The line containing "32 * N.of_nat n + 32 ≤ u64_max →" marks the end: restate word for word every line from the first line of the entries below through that one.

### Source material

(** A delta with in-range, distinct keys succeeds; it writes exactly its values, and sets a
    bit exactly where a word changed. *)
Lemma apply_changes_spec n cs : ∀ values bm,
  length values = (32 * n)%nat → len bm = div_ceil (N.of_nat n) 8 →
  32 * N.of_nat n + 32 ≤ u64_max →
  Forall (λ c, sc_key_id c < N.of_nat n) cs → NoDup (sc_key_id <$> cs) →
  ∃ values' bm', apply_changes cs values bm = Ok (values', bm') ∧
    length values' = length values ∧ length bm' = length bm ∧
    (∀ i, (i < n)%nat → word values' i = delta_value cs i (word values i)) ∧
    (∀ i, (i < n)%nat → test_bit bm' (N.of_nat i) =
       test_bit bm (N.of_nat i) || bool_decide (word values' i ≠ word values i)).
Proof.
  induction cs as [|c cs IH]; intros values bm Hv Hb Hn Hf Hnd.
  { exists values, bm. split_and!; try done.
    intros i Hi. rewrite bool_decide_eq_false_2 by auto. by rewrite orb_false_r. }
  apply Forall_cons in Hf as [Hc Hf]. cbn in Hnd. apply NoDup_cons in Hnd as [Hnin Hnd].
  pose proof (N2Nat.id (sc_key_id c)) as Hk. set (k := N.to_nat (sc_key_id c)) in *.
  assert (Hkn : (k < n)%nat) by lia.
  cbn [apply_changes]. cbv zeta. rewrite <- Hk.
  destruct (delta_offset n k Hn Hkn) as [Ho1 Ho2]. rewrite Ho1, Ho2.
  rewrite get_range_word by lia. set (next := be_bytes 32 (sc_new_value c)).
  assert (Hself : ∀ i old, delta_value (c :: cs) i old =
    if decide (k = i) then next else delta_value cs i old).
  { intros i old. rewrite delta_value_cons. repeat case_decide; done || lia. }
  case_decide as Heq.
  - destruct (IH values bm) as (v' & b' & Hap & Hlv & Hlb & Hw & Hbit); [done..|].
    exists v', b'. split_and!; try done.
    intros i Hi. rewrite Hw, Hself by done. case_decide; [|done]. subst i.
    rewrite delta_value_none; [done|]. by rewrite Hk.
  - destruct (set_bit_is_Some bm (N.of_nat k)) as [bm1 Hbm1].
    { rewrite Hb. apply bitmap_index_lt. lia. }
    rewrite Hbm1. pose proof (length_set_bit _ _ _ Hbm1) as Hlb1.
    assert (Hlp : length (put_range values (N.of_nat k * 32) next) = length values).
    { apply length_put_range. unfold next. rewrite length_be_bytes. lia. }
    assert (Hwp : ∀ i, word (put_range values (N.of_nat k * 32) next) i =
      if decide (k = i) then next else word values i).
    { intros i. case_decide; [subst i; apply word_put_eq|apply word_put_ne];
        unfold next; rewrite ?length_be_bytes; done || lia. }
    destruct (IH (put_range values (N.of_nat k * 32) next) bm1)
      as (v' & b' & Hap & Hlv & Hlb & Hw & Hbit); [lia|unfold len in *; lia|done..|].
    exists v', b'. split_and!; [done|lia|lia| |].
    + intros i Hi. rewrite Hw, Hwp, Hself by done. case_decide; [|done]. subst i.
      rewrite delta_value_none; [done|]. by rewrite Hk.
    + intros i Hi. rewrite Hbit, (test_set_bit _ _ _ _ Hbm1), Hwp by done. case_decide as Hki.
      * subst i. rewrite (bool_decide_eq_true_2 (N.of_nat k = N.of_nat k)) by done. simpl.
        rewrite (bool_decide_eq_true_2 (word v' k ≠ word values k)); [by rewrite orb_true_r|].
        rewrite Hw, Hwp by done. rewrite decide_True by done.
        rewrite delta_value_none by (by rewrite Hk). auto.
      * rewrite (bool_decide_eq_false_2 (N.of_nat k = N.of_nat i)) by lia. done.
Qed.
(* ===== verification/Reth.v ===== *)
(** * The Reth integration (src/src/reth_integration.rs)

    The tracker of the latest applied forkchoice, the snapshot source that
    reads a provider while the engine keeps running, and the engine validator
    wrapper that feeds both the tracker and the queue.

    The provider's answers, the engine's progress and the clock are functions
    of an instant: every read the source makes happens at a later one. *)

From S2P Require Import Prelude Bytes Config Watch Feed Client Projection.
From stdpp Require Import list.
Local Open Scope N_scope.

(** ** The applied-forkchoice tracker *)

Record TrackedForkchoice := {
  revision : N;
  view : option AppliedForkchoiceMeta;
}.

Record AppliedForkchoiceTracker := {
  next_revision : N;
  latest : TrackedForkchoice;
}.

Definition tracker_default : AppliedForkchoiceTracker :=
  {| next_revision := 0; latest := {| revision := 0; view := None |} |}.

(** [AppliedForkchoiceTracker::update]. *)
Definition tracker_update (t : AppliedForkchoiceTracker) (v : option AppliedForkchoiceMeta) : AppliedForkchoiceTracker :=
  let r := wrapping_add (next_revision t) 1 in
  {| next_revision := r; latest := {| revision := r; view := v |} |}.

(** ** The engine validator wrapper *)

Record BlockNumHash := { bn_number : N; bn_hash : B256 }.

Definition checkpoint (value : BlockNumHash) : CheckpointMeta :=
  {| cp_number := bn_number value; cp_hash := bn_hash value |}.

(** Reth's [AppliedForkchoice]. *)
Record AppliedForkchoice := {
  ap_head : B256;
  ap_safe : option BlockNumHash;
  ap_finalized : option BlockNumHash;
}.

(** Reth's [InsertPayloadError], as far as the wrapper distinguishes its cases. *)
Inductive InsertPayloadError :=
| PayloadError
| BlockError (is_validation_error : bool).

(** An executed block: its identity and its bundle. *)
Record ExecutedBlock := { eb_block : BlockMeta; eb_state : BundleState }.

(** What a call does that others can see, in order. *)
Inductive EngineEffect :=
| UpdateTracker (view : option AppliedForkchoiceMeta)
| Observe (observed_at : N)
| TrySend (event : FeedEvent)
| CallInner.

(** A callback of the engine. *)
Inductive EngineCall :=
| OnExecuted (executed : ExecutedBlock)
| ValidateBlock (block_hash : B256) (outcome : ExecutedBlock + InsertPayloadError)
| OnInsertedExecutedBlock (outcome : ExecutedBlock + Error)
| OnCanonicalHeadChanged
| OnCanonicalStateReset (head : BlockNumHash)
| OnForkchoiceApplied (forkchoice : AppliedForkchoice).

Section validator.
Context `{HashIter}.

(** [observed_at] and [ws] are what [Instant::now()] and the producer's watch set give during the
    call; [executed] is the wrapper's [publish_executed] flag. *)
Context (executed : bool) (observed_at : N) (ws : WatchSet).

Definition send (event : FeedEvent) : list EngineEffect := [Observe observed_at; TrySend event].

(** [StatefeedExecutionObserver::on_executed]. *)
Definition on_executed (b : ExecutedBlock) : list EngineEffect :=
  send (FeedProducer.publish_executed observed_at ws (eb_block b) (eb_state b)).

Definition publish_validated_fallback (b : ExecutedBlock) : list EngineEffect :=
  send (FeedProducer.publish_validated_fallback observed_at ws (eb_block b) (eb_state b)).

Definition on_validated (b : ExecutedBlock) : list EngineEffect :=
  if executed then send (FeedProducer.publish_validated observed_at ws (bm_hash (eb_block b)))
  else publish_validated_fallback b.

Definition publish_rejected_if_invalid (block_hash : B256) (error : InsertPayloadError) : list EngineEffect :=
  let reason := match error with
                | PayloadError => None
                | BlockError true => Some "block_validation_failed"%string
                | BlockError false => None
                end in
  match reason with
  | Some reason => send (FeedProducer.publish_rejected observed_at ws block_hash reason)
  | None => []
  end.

######

Written response:
(** A delta with in-range, distinct keys succeeds; it writes exactly its values, and sets a
    bit exactly where a word changed. *)
Lemma apply_changes_spec n cs : ∀ values bm,
  length values = (32 * n)%nat → len bm = div_ceil (N.of_nat n) 8 →
  32 * N.of_nat n + 32 ≤ u64_max →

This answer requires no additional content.